In vivo proliferation advantage of genetically corrected hematopoietic stem cells in a mouse model of Fanconi anemia FA-D1.

Abstract

Fanconi anemia (FA) is an inherited recessive DNA repair disorder mainly characterized by bone marrow failure and cancer predisposition. Studies in mosaic FA patients have shown that reversion of one inherited germ-line mutation resulting in a functional allele in one or a few hematopoietic stem cells (HSCs) can lead to the proliferation advantage of corrected cells, thus over time normalizing the hematologic status of the patient. In contrast to these observations, it is still unclear whether ex vivo genetic correction of FA HSCs also provides a similar proliferation advantage to FA HSCs.
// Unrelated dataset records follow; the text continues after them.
(** A state that runs has time left. *)
Lemma running_left (up : bool) (s : Speed) :
  m_speedTestState s = (if up then 2 else 1) -> deadline_set s ->
  exists t, m_speedCap s = Some t /\ now s < t <= now s + kSpeedCapMs /\
    time_left s = t - now s + (if up then 0 else kSpeedCapMs).
Proof.
  intros Hst (t & Hc & Ht). exists t. split_and!; [ exact Hc | tauto | tauto | ].
  unfold time_left. rewrite Hc, Hst. destruct up; reflexivity.
Qed.

Lemma running_ok (up : bool) (s : Speed) :
  m_speedTestState s = (if up then 2 else 1) -> streaming up s -> deadline_set s -> speed_ok s.
Proof. intros H1 H2 H3. destruct up; [ right; left | left ]; tauto. Qed.

Lemma end_good (up : bool) (s s1 : Speed) (spent t : Z) :
  m_speedReplies s1 = [] -> time_left s = t + (if up then 0 else kSpeedCapMs) -> spent <= t ->
  step_good s (phase_end up s1) spent.
Proof.
  intros Hr Ht Hle. destruct (phase_end_ok up s1 Hr) as (H1 & H2 & H3). split_and!; [ exact H1 | intros _; exact H2 | ].
  rewrite H3, Ht. destruct up; lia.
Qed.

Lemma finished_good (id : nat) (up' up : bool) (s : Speed) :
  m_speedTestState s = (if up then 2 else 1) -> streaming up s -> deadline_set s ->
  step_good s (reply_finished id up' s) 0.
Proof.
  intros Hst Hs Hd. destruct (running_left up s Hst Hd) as (t & Hc & Ht & Hl).
  destruct (reply_finished_cases id up' up s Hs) as [ (_ & ->) | [ (_ & -> & Hw) | (_ & -> & Hw) ] ].
  - split_and!; [ exact (running_ok up s Hst Hs Hd) | tauto | lia ].
  - split_and!; [ exact (running_ok up (without_reply id up s) Hst Hw Hd) | tauto | ].
    change (time_left (without_reply id up s)) with (time_left s). lia.
  - apply (end_good up s _ 0 (t - now s) Hw Hl). lia.
Qed.
(** The networks that the peer accepts. *)
Definition allowed_networks (b : WgBuilder) : list InetNetwork :=
  map inetNetwork (List.filter include (routes (routing b))).

Definition appendPeerLine (b : WgBuilder) : list string :=
  ["public_key=" +:+ publicKeyHex b]
  ++ map (fun n => "allowed_ip=" +:+ network_text n) (allowed_networks b)
  ++ ["endpoint=" +:+ endpoint_text (endpoint b)]
  ++ (if persistentKeepalive b =? 0 then []
      else ["persistent_keepalive_interval=" +:+ pretty (persistentKeepalive b)])
  ++ opt_line "preshared_key=" (preSharedKeyHex b).

Definition toWgUserspaceString (b : WgBuilder) : option (list string) :=
  device ← appendDeviceLine b; Some (device ++ ["replace_peers=true"] ++ appendPeerLine b).
End Configuration.

(** ** The interface *)

Inductive Call :=
| SetSession | AddAddress (n : InetNetwork) | AddDnsServer (a : list Z)
| AddRoute (n : InetNetwork) | ExcludeRoute (n : InetNetwork)
| AddAllowedApplication (app : string) | AddDisallowedApplication (app : string)
| SetMtu (mtu : Z) | SetBlocking (blocking : bool) | SetUnderlyingNetworks | SetMetered (metered : bool).

(** [sdk_lt_33] and [sdk_lt_29] are the versions of Android, [samsung] the brand. *)
Definition route_call (sdk_lt_33 : bool) (r : Route) : list Call :=
  if include r then [AddRoute (inetNetwork r)]
  else if sdk_lt_33 then [] else [ExcludeRoute (inetNetwork r)].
Using an FA mouse model with a marked hematopoietic phenotype, the FA-D1 (Brca2(Delta27/Delta27)) mice, we demonstrate that the lentivirus-mediated gene therapy of FA HSCs results in the progressive expansion of genetically corrected clones in mild-conditioned FA-D1 recipients. Consistent with these data, hematopoietic progenitors from FA recipients progressively became mitomycin C resistant and their chromosomal instability was reverted. No evidence of myelodysplasia, leukemias, or abnormal clonal repopulation was observed at multiple time points in primary or secondary recipients. Our results demonstrate that ectopic expression of BRCA2 confers a beneficial in vivo proliferation advantage to FA-D1 HSCs that enables the full hematopoietic repopulation of FA recipients with genetically corrected cells.